### DATA EXTRACT:
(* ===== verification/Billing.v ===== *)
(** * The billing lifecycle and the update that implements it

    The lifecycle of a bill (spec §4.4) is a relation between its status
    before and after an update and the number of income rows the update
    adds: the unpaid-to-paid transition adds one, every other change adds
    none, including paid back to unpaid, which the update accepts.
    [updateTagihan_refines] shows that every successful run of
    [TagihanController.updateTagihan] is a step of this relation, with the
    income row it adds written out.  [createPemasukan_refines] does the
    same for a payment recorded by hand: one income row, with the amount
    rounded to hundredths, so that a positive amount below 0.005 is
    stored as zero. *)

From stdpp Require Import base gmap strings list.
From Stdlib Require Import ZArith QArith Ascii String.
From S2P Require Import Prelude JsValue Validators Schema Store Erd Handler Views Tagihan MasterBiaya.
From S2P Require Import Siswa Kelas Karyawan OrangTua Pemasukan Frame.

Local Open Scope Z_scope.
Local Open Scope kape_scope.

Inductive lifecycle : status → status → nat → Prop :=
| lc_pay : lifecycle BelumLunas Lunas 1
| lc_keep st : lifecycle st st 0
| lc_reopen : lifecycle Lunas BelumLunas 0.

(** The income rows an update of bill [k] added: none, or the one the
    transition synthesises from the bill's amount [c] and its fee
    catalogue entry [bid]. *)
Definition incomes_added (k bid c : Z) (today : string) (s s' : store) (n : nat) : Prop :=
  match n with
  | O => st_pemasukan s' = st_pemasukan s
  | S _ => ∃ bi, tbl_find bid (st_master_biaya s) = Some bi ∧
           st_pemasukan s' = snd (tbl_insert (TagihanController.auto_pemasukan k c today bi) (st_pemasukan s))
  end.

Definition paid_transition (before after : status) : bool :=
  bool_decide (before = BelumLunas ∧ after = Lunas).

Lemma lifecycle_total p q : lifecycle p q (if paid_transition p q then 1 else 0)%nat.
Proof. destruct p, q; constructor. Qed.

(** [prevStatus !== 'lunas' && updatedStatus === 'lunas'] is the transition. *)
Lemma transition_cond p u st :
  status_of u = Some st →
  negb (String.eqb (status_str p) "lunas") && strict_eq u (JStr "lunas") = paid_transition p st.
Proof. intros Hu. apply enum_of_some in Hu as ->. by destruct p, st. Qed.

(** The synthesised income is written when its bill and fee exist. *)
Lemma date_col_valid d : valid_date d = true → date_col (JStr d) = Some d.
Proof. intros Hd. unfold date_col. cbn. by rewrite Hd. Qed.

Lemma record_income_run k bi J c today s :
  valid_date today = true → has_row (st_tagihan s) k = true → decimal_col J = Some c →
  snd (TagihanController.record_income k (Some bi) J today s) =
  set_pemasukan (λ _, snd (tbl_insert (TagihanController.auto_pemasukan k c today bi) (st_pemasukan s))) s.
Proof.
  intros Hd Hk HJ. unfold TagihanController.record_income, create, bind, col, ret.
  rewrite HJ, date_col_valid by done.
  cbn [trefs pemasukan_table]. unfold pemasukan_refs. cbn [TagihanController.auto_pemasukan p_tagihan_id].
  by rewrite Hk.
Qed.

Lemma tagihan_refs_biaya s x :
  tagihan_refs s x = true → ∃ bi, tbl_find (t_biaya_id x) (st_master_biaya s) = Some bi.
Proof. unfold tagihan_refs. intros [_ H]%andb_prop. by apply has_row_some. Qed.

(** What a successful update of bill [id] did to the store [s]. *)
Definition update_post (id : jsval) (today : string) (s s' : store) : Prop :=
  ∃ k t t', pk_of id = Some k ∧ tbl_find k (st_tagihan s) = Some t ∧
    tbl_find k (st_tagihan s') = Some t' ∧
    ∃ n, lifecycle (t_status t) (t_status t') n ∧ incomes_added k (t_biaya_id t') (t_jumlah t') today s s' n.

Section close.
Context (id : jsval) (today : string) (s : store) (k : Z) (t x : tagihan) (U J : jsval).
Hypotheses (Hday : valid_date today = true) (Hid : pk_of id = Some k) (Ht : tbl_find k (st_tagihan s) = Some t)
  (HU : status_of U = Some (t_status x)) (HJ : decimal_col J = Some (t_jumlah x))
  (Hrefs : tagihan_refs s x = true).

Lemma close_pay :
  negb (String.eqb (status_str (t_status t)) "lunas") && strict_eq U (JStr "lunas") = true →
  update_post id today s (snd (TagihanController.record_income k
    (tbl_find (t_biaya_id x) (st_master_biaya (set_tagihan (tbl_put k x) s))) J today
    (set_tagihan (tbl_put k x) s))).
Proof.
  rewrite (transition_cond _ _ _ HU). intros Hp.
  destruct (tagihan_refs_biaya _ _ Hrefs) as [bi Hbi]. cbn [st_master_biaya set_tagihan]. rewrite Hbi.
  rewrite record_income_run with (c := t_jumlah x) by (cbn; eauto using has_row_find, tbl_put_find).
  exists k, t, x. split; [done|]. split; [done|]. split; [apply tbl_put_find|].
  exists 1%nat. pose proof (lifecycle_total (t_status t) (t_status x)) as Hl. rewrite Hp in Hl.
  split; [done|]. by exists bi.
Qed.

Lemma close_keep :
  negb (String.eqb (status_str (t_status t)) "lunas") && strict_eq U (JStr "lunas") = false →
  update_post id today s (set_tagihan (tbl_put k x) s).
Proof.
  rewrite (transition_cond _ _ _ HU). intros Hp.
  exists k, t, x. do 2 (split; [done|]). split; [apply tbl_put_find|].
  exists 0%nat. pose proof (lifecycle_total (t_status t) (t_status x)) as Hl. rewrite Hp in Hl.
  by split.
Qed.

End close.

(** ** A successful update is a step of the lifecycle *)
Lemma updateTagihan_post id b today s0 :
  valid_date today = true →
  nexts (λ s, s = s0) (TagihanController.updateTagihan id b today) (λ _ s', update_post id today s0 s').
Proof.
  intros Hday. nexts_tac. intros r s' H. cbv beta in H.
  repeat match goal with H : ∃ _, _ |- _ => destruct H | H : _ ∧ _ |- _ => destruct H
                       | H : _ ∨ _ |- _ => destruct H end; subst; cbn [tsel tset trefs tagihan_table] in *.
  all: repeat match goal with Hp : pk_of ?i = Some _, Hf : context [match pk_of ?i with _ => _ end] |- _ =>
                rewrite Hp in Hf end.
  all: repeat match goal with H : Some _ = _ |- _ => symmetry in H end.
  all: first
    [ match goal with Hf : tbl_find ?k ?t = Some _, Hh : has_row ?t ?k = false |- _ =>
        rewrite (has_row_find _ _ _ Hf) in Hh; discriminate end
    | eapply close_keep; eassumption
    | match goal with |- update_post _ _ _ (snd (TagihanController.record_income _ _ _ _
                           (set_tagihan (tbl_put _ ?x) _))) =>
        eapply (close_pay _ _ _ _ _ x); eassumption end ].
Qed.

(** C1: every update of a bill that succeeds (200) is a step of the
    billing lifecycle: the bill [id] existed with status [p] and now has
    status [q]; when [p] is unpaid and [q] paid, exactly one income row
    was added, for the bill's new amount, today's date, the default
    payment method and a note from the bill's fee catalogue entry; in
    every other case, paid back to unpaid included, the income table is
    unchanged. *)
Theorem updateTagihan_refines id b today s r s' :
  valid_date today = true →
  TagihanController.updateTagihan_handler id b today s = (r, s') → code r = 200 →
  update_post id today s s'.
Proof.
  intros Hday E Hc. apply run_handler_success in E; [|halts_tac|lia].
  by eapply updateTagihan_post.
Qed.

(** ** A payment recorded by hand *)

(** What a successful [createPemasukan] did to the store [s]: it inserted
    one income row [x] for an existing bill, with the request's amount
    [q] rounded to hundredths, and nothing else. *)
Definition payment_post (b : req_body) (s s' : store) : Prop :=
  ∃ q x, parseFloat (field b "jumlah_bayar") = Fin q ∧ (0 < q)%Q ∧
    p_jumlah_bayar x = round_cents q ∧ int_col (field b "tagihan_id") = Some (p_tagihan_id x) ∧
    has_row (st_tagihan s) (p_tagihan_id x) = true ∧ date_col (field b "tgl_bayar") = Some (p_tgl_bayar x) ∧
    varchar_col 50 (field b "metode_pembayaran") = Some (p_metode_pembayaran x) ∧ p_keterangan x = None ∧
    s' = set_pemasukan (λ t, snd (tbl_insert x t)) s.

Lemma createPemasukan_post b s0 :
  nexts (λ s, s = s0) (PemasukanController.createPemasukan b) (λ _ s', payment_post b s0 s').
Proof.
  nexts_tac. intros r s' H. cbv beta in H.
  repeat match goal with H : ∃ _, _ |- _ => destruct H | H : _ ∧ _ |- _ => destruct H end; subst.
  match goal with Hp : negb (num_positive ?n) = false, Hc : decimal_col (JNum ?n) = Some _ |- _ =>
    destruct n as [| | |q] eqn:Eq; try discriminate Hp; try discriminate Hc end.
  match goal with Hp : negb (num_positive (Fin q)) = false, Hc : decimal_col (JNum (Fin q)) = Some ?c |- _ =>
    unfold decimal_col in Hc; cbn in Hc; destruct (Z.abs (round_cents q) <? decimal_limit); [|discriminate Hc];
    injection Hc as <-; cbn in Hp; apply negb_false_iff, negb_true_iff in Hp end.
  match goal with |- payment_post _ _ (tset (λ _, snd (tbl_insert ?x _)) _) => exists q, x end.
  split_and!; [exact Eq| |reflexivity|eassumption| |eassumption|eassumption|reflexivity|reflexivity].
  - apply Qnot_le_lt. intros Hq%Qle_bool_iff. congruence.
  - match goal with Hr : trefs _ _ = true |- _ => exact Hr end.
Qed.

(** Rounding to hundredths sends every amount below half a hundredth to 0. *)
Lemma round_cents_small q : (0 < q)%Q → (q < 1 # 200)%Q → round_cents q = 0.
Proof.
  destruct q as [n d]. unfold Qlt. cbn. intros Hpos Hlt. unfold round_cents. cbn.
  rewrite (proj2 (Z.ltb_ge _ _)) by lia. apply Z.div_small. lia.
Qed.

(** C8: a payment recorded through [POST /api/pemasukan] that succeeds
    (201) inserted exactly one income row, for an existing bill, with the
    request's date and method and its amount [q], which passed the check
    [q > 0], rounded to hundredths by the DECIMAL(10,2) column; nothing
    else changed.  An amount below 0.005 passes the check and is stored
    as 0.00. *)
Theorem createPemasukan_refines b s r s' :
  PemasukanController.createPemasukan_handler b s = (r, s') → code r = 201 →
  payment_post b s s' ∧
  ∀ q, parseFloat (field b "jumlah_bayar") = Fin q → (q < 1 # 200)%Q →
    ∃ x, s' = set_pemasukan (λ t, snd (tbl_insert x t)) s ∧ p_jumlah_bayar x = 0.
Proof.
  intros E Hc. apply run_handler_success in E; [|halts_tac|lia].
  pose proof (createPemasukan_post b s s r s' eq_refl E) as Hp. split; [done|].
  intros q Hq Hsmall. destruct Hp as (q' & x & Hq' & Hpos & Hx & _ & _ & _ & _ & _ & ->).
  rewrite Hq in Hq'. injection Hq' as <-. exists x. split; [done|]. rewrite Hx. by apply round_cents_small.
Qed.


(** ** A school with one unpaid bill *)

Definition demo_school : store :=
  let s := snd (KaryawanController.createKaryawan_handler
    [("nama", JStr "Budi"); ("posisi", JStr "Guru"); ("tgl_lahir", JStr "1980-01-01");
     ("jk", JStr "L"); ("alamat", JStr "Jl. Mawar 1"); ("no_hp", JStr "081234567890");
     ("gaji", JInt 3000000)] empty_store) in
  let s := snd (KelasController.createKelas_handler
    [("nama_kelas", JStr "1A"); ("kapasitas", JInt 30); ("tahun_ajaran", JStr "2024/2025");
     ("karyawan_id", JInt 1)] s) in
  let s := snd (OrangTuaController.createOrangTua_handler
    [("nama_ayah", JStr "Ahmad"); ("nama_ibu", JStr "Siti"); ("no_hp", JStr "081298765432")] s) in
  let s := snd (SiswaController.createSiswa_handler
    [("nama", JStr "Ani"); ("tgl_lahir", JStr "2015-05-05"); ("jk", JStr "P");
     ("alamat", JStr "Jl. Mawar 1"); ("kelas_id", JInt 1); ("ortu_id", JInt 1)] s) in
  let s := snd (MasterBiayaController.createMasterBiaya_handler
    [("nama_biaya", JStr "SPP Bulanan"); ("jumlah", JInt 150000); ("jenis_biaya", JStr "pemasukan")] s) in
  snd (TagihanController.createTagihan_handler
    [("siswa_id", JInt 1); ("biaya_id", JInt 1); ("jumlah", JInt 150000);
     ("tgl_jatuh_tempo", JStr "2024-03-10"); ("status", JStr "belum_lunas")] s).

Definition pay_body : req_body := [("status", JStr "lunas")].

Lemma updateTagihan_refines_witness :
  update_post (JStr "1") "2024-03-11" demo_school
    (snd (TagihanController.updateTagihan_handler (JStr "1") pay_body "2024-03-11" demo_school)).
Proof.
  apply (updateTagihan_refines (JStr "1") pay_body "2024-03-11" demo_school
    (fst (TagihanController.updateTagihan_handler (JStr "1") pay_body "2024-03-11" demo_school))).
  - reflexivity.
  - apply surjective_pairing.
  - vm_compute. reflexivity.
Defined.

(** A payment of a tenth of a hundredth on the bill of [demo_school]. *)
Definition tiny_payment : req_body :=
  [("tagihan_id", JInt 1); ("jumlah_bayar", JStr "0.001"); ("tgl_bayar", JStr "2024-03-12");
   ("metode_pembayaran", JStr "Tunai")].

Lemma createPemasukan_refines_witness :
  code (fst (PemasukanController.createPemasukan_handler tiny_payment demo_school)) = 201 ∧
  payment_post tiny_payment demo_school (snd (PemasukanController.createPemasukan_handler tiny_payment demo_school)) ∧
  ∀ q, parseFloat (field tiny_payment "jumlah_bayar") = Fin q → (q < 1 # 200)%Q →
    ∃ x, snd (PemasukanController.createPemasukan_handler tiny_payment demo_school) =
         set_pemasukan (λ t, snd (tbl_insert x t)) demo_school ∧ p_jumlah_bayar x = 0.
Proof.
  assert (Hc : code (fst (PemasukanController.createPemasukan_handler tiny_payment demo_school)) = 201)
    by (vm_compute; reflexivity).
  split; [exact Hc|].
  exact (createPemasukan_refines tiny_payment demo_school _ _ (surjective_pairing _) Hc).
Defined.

### TASK:
Retype exactly, and only, the lines above from the one where "x, snd (PemasukanController.createPemasukan_handler" occurs up to and including the one where "by (vm_compute; reflexivity)." occurs.

### SOLUTION TO THIS TASK:
    ∃ x, snd (PemasukanController.createPemasukan_handler tiny_payment demo_school) =
         set_pemasukan (λ t, snd (tbl_insert x t)) demo_school ∧ p_jumlah_bayar x = 0.
Proof.
  assert (Hc : code (fst (PemasukanController.createPemasukan_handler tiny_payment demo_school)) = 201)
    by (vm_compute; reflexivity).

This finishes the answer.